The 2021 World Press Freedom Index is here. The Gambia is 85th out of 180 countries according to “Reporters Sans Frontières”. The poor ranking has to do with the long-awaiting major reforms of the repressive media laws in The Gambia that continue to drag. These reforms include laws on fake news, defamation and criminal defamation. The often-violent behaviour of the security forces in their relations with journalists is another issue that needs to be resolved.
Overall, the 2021 Gambia World Press Freedom Index score is 30.76 this year. It’s tiny progress of +2 compared to the year 2020 when The Gambia was 87th in the global ranking.
The Gambia has continued to progress despite some notable press freedom violations in 2020. Since Dictator Yahya Jammeh’s departure in January 2017, the new president, Adama Barrow, has begun realizing his promise to create an environment that favours the media’s development.
The state radio and TV no longer have a broadcast news monopoly, and several communities and privately owned radio and TV stations have been created. In 2020, the country had 4 daily newspapers, a tri-weekly, 33 radio stations and 6 TV channels.
The Supreme Court has ruled that the criminalization of defamation is unconstitutional. Despite the good intentions expressed by Barrow, the long-awaited overhaul of legislation that violates press freedom has yet to materialize. Since then, a legislative reform bill submitted to the national assembly in 2019 is still blocked.
Of the more than 100 journalists who fled abroad during the dictatorship, at least 30 have returned, according to RSF.
Nonetheless, the old habits from 23 years of terror and suppression of press freedom have not yet fully disappeared.
The 2021 World Press Freedom Index recalls how The Gambia government closed two privately-owned radio stations, King FM and Home Digital FM, for a month in early 2020. Their managers were arrested for allegedly “inciting hatred” in their coverage of protests organized by opposition political parties.
The government rescinded a foreign journalist, Nicolas Hague’s accreditation, claiming that the TV channel’s reporting had a pro-opposition “bias.”

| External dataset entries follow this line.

(** * GitMate front end: API client, chat page, dashboard and middleware

    A shallow embedding of the TypeScript sources
    [frontend/lib/api.ts], the chat page (the [ChatPage] component),
    the dashboard page ([DashboardPage]), the dashboard layout and
    [middleware.ts], together with the properties the written
    specification states about them.  The analysis service itself is
    not among these sources; where a property rests on it, it is
    modelled from the specification and marked as such.

    Conventions.
    - A JavaScript string is a [string] holding its UTF-8 bytes.
    - A JavaScript value of unknown shape ([any], [unknown], the payload
      of an HTTP response) is a [jsval].
    - A computation that may throw is a [completion]; [try]/[catch] is
      [try_catch].
    - An [async] function is cut at its [await]s: each segment that runs
      to completion is one function on the component state. *)

From Stdlib.Strings Require Import String Ascii Byte.
From Stdlib Require Import List ZArith Bool Lia Arith.
From Stdlib Require Import DecimalString QArith Permutation Sorted.
From Stdlib Require OrderedTypeEx.
Import ListNotations.
Close Scope Q_scope.
Local Open Scope list_scope.
Local Open Scope string_scope.

Set Warnings "-register-all".

(* ================================================================== *)
(** ** JavaScript values *)
(* ================================================================== *)

Module JS.

(** Values as they come out of [JSON.parse], plus [undefined].
    Numbers are restricted to integers. *)
Inductive jsval : Type :=
| JUndefined
| JNull
| JBool (b : bool)
| JNum (n : Z)
| JStr (s : string)
| JArr (items : list jsval)
| JObj (fields : list (string * jsval)).

(** ToBoolean. *)
Definition truthy (v : jsval) : bool :=
  match v with
  | JUndefined | JNull => false
  | JBool b => b
  | JNum n => negb (n =? 0)%Z
  | JStr s => negb (s =? "")
  | JArr _ | JObj _ => true
  end.

(** [a || b]. *)
Definition js_or (a b : jsval) : jsval := if truthy a then a else b.

Fixpoint assoc (k : string) (fields : list (string * jsval)) : jsval :=
  match fields with
  | [] => JUndefined
  | (k', v) :: rest => if k' =? k then v else assoc k rest
  end.

(** [v?.k] for a key that no built-in prototype defines: an own
    property of an object, [undefined] on every other value. *)
Definition opt_get (v : jsval) (k : string) : jsval :=
  match v with
  | JObj fields => assoc k fields
  | _ => JUndefined
  end.

Definition Z_toString (n : Z) : string := NilZero.string_of_int (Z.to_int n).

(** ToString, as a template literal [`${v}`] applies it. *)
Fixpoint js_toString (v : jsval) : string :=
  match v with
  | JUndefined => "undefined"
  | JNull => "null"
  | JBool true => "true"
  | JBool false => "false"
  | JNum n => Z_toString n
  | JStr s => s
  | JArr items =>
      String.concat ","
        (map (fun x => match x with
                       | JUndefined | JNull => ""
                       | _ => js_toString x
                       end) items)
  | JObj _ => "[object Object]"
  end.

(** What a [throw] carries. *)
Inductive js_error : Type :=
| AxiosError (response_data : option jsval) (message : string)
    (* [axios.isAxiosError(e)]; [response_data] is [e.response?.data]
       when a response arrived *)
| ErrorObject (message : string)          (* [e instanceof Error] *)
| ThrownValue (v : jsval).                (* anything else *)

(** Result of running a piece of code: it returns or it throws. *)
Inductive completion (A : Type) : Type :=
| Normal (a : A)
| Throw (e : js_error).
Arguments Normal {A} a.
Arguments Throw {A} e.

Definition bind {A B} (c : completion A) (k : A -> completion B) : completion B :=
  match c with
  | Normal a => k a
  | Throw e => Throw e
  end.

(** [try { body } catch (error) { handler(error) }] *)
Definition try_catch {A} (body : completion A) (handler : js_error -> completion A)
  : completion A :=
  match body with
  | Normal a => Normal a
  | Throw e => handler e
  end.

(** [v.k]: member access throws a TypeError on [undefined] and [null]. *)
Definition get_prop (v : jsval) (k : string) : completion jsval :=
  match v with
  | JUndefined =>
      Throw (ErrorObject ("Cannot read properties of undefined (reading '" ++ k ++ "')"))
  | JNull =>
      Throw (ErrorObject ("Cannot read properties of null (reading '" ++ k ++ "')"))
  | _ => Normal (opt_get v k)
  end.

End JS.
Import JS.

Declare Scope js_scope.
Notation "x <- c ;; k" := (bind c (fun x => k))
  (at level 61, c at next level, right associativity) : js_scope.
Local Open Scope js_scope.

(* ================================================================== *)
(** ** Platform string functions used by the API client *)
(* ================================================================== *)

Module Uri.

Definition hex_digit (n : N) : ascii :=
  ascii_of_N (if (n <? 10)%N then 48 + n else 55 + n).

RSF reminds us that former dictator Yahya Jammeh is still benefitting from the refuge he enjoys in Equatorial Guinea after he masterminded the murder of the journalist Deyda Hydara. Meanwhile, an army officer confessed to Gambia’s truth and reconciliation commission that, acting on President Jammeh’s orders, he carried out the 2004 murder of Deyda Hydara, a leading Gambian journalist who worked as RSF’s correspondent.
RSF calls for the extradition and judgment of Yahya Jammeh Jammeh, in a court of law in The Gambia, because of his role in the deaths of several journalists.
For the first time since the country’s independence in 1965, the government granted a subsidy to the media in July 2020 to help them through a financial crisis resulting from the coronavirus pandemic.